When it comes to pinpointing exactly when the Horns first surfaced, you only have to check out some of the most popular live videos from late-Seventies and Eighties-era rock and metal concerts.

Black Sabbath’s badass 1970 concert video of the British metal legends tearing through classics like “Paranoid” is awe inspiring. However, his royal Ozzness does not flash the Devil’s Horns  once, nor does the audience. The metalheads were enthralled, of course, but at the time the highest form of respect was still fist-pumping and head-banging.

In another Black Sabbath concert clip, this one from 1980, when Dio had already replaced Ozzy, you can clearly see many audience members using the Devil’s Horns gesture while mimicking Dio’s salutation from the stage.

During the set, while performing the classic “Heaven and Hell,” Dio improvised what can only be considered a lesson in Hornsology 101. The iconic metal frontman flashes his audience a two-fisted Devil’s Horns salute while lecturing his legion of Sabbath fans on exactly what the gesture entails.

“It means, long live rock ‘n’ roll!” Dio proclaims from center stage, looking like a medieval king knighting his soldiers.

Throughout the concert, both Dio and his disciples use the Horns countless times.
Five years later, while touring in support of his 1985 album Sacred Heart, Ronnie James Dio expectedly tossed the Horns endlessly throughout his two-hour showcase of hits. And again, his audience flashed the same salute.

 

 

 

 

 

 

 

 

‘It means, long live rock ‘n’ roll!’ Dio proclaims, looking like a medieval king knighting his soldiers.

 

By the time Dio’s classic concert video for 1985’s “Hungry for Heaven” hit MTV and Headbangers Ball, the band’s frontman had already made the Devil’s Horns a staple of his live shows. In the live clip, he again features the now-famous Horns countless times.

The Devil’s Horns, however, still remained exclusive to Dio’s fans and live shows.
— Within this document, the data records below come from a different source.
Lemma Execute_frame Active ReadResult w w' :
  Loader.Execute Active ReadResult w = Some w' ->
  Loader.Requests w' = Loader.Requests w
  /\ Loader.ActiveRequest w' = Loader.ActiveRequest w
  /\ Loader.ImageReader w' = Loader.ImageReader w
  /\ exists ev,
       Loader.Trace w'
       = Loader.Trace w ++ Executed Active ReadResult :: ev
       /\ Forall (fun e => IsSchedulerEvent e = false) ev.
Proof.
  unfold Loader.Execute.
  destruct (FLoadImageRequest.OnRequestCompleted Active)
    as [|Out li|Out li]; [discriminate| |]; intros [= <-];
    match goal with
    | |- context [Loader.LambdaBody ?a ?b ?c ?d ?e ?f ?g] =>
        destruct (LambdaBody_frame a b c d e f g)
          as (H1 & H2 & H3 & ev & H4 & H5)
    end;
    rewrite H1, H2, H3, H4; simpl; repeat split;
    exists ev; rewrite <- app_assoc; split; trivial.
Qed.

(** The three things a tick can do. *)
Lemma Tick_cases w w' :
  Loader.Tick w = Some w' ->
  (exists r q,
      Loader.ActiveRequest w = None /\ Loader.Requests w = r :: q
      /\ w' = Loader.Emit (Dispatched r)
                (Loader.SetImageReader
                   (Reader.Trigger
                      (Reader.AddRequest (FLoadImageRequest.Params r)
                         (Loader.ImageReader w)))
                   (Loader.SetActiveRequest (Some r)
                      (Loader.SetRequests q w))))
  \/ (exists a res rest ev,
        Loader.ActiveRequest w = Some a
        /\ Reader.IsWorkCompleted (Loader.ImageReader w) = true
        /\ Reader.Results (Loader.ImageReader w) = rest ++ [res]
        /\ Loader.ImageReader w'
           = Reader.SetResults rest (Loader.ImageReader w)
        /\ Loader.ActiveRequest w' = None
        /\ Loader.Requests w' = Loader.Requests w
        /\ Loader.Trace w' = Loader.Trace w ++ Executed a res :: ev
        /\ Forall (fun e => IsSchedulerEvent e = false) ev)
  \/ (w' = w
      /\ (Loader.ActiveRequest w = None -> Loader.Requests w = [])
      /\ (Loader.ActiveRequest w <> None ->
          Reader.IsWorkCompleted (Loader.ImageReader w) = false)).
Proof.
  unfold Loader.Tick, Loader.TickDispatch.
  destruct (Loader.ActiveRequest w) as [a|] eqn:Ha; simpl.
  - unfold Loader.TickComplete. rewrite Ha.
    destruct (Reader.IsWorkCompleted (Loader.ImageReader w)) eqn:Hc.
    + unfold Reader.GetResult.
      destruct (Pop (Reader.Results (Loader.ImageReader w)))
        as [[res rest]|] eqn:P; [|discriminate].
      apply Pop_Some_inv in P.
      destruct (Loader.Execute a res _) as [w1|] eqn:E; [|discriminate].
      intros [= <-]. apply Execute_frame in E.
      destruct E as (H1 & H2 & H3 & ev & H4 & H5).
      right. left. exists a, res, rest, ev. simpl.
      rewrite H1, H3, H4. repeat split; trivial.
    + intros [= <-]. right. right.
      split; [reflexivity|]. split; [discriminate | trivial].
  - destruct (Loader.Requests w) as [|r q] eqn:Hq.
    + unfold Loader.TickComplete. rewrite Ha. intros [= <-].
      right. right. split; [reflexivity|]. split; [trivial|].
      intros H. now elim H.
    + unfold Loader.TickComplete. simpl. intros [= <-].
      left. exists r, q. repeat split.
Qed.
The Horns trend did not ignite and become a common sight at virtually every rock and metal concert going forward until a few years and a couple more Dio tours later.

During the Eighties Metal Era, Bon Jovi also showcased the power of its live performances, such as in the New Jersey band’s iconic 1986 music video for “You Give Love a Bad Name.” When the cameras cut away from Jon Bon Jovi and his famous fringed jacket to show the audience pumping their fists in approval, the Devil’s Horns are nowhere to be seen.

A few years later, in Ozzy Osbourne’s 1989 live clip of the rocker performing “Suicide Solution,” there are some intermittent flashes of the Horns coming from the crowd, but not even a hint of a Horn from Ozzy.

Tellingly, a concert video from the same year, also featuring Osbourne performing “Suicide Solution,” shows a noticeable increase in the number of Devil’s Horns on display in the audience despite no visible or aural prodding from the singer.

The difference between Osbourne’s two 1989 shows is that the gig that witnessed a more visible presence of Horns was at the all-star Moscow Music and Peace Festival that showcased a packed roster of metal bands, including the Scorpions, Motley Crue and Skidrow. Therefore, the increase in the presence of Horns likely derived from a mix of metal fans who had been using the gesture even before headliner Ozzy took the stage later in the festival.

Dio and Ozzy

In his 2010 memoir, I Am Ozzy, the rock superstar speaks highly of Dio, and not in the book nor publicly has Ozzy attempted to lay claim to the iconic Devil’s Horns. Ronnie James Dio, however, has for decades humbly mentioned his fascination with the Old World Sicilian hand sign.

So, even if Simmons hadn’t already reneged on his attempt to trademark the Devil’s Horn, it’s apparent that the only one deserving of the credit for igniting one of the coolest global trends in history is probably flashing the Devil’s Horns right now from, ironicaly, Heaven.

However, the late, great Ronnie James Dio should not be held responsible for just how out-of-control popular the metal salute has become.